La Bce taglia i tassi allo 0,25%. L'immobiliare spera

Il presidente della Banca Centrale Europea, Mario Draghi, ha tagliato il tasso di riferimento dell'Euroarea portandolo al nuovo minimo assoluto dello 0,25% dal precedente 0,5%.

La sforbiciata al costo del denaro è una sorpresa che non è una sorpresa: tutti se l'attendevano, anche se non immediatamente, ma a seguito della riunione del direttivo Bce di dicembre.

Il motivo? Recenti segnali sull'andamento dei prezzi evidenziavano come la possibilità di deflazione (inflazione negativa) fosse assai concreta.

Lo scorso 31 ottobre Eurostat aveva riferito che l'inflazione in quel mese ha accusato un rallentamento molto superiore al previsto, finendo sotto lo 0,7% su base annua, vale a dire meno della metà di quel fatidico 2,5% che è il tasso d'inflazione obiettivo della politica moneraria europea.

Tale dato, se considerato assieme al dato sulla disoccupazione, rimasta praticamente invariata a ottobre rispetto al mese precedente su livelli molto alti, prefigura un pericolo di stagnazione nel peggiore dei casi, ma comunque, anche nel migliore, esclude la possibilità che la ripresa economica possa venire innescata dalla domanda interna.

Lo stimolo monetario dovrebbe quindi incentivare gli investimenti.

Ancora più importante, da questo punto di vista, è però il fatto che, con questo taglio del tasso ufficiale, si realizzerà un pressoché totale annullamento del tasso di interesse sui depositi bancari presso la Bce.

Quelle risorse che le banche, non trovando affari ritenuti interessanti, preferiscono depositare nelle casse dell'Istituto centrale in cambio di un rendimento sicuro, anche se non elevato.

La liquidità che si dovrebbe così liberare potrebbe finire, è la speranza dell'istituto di Francoforte, nel sistema economico per finanziare le imprese.

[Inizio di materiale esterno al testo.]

(** A call with a file gathers its sources only where the upload works. *)
Lemma gatherSources_canUpload (req : GenerateRequest) (w : World) (l : Locals) (w' : World) :
  gather req w = (inr l, w') → is_Some (file req) → canUpload w = true.
Proof.
  unfold gatherSources, bind.
  destruct (addTopic (body_topic req) initLocals w) as [[e | l0] w0] eqn:Htopic;
    [discriminate |].
  apply addTopic_init in Htopic as [-> ->].
  destruct (file req) as [f |]; [| by intros _ [? ?]].
  by intros (Hcan & _)%addFile_inv _.
Qed.

Lemma gatherSources_frame (req : GenerateRequest) (w : World) (l : Locals) (w' : World) :
  gather req w = (inr l, w') →
  quizzes w' = quizzes w ∧ results w' = results w ∧ noLLMCall w w'.
Proof.
  intros H%gatherSources_inv. destruct (file req) as [f |].
  - destruct H as (-> & _). repeat split; try done.
    intros c n. simpl. rewrite elem_of_cons. by intros [? | ?].
  - destruct H as [-> _]. repeat split; try done. by intros c n.
Qed.

(** C3. A call that passes the input checks and whose combined context,
    once trimmed, has fewer than 50 characters is answered 400; between
    the world before the request and the world after it no call to the
    LLM was made and the quizzes are the same. *)
Theorem generate_insufficient_context (now : Z) (req : GenerateRequest)
    (w : World) (l : Locals) (w1 : World) :
  validGenerate req →
  gather req w = (inr l, w1) →
  (String.length (JsString.trim (contextText l)) < 50)%nat →
  generate now req w
  = (inr (message 400 "Could not find sufficient text from the provided sources to generate a quiz."), w1)
  ∧ noLLMCall w w1
  ∧ quizzes w1 = quizzes w.
Proof.
  intros [Htitle Hsrc] Hgather Hshort.
  destruct (gatherSources_frame _ _ _ _ Hgather) as (Hq & _ & Hllm).
  repeat split; try done.
  unfold generateQuizController. rewrite Htitle. simpl.
  unfold bind at 1. rewrite sourceMissing_valid by done.
  unfold try_catch, generateBody, bind. rewrite Hgather.
  apply Nat.ltb_lt in Hshort. by rewrite Hshort.
Qed.

(** *** Saving a quiz *)

Lemma castString_pure (path : string) (v : jsval) (w : World) r w' :
  castString castNonString path v w = (r, w') → w' = w.
Proof.
  unfold castString. destruct v; try (by intros [= <- <-]);
    destruct (castNonString _); by intros [= <- <-].
Qed.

A cominciare, almeno in Italia, dalle imprese del comparto costruzioni, ormai stagnante da troppo tempo, con conseguenze sull'intero sistema economico che sono sotto gli occhi di tutti.

Dal punto di vista dei mutui, invece, il taglio del tasso Bce potrà avere effetto sul costo dell'indebitamento finalizzato all'acquisto del mattone solo indirettamente.

Secondo una simulazione realizzata da Adusbef-Federconsumatori, chi ha comprato casa finanziandosi con un mutuo a tasso variabile potrebbe beneficiare di una diminuzione della rata fino a 28 euro al mese, pari a 336 euro l'anno, per un finanziamento di 200mila euro a 30 anni.

I tassi su cui si basa il credito immobiliare, infatti, non sono decisi dall'autorità monetaria, ma sono quelli che si formano sul mercato interbancario, in base al costo a cui le banche scambiano denaro fra di loro (Irs per il tasso fisso, Euribor per il variabile).

Il tasso Bce funziona solo da riferimento per i tassi interbancari, e il suo effetto non è né perfettamente proporzionale né immediato.

L'andamento del mercato dei mutui nei prossimi mesi potrebbe però essere influenzato in misura maggiore dalla necessità delle banche di trovare impieghi con rendimenti interessanti per la forte liquidità che non troverà più un approdo remunerativo nei depositi presso la Bce.

Ciò dipenderà dalle politiche commerciali che gli istituti decideranno di attuare nei confronti del prodotto mutuo, realizzabili modificando lo spread applicato al tasso di riferimento per determinare il costo del mutuo.

Non sarebbe la prima volta che, a fronte di tassi di mercato in calo, i costi delle rate dei nuovi mutui salgono invece che scendere.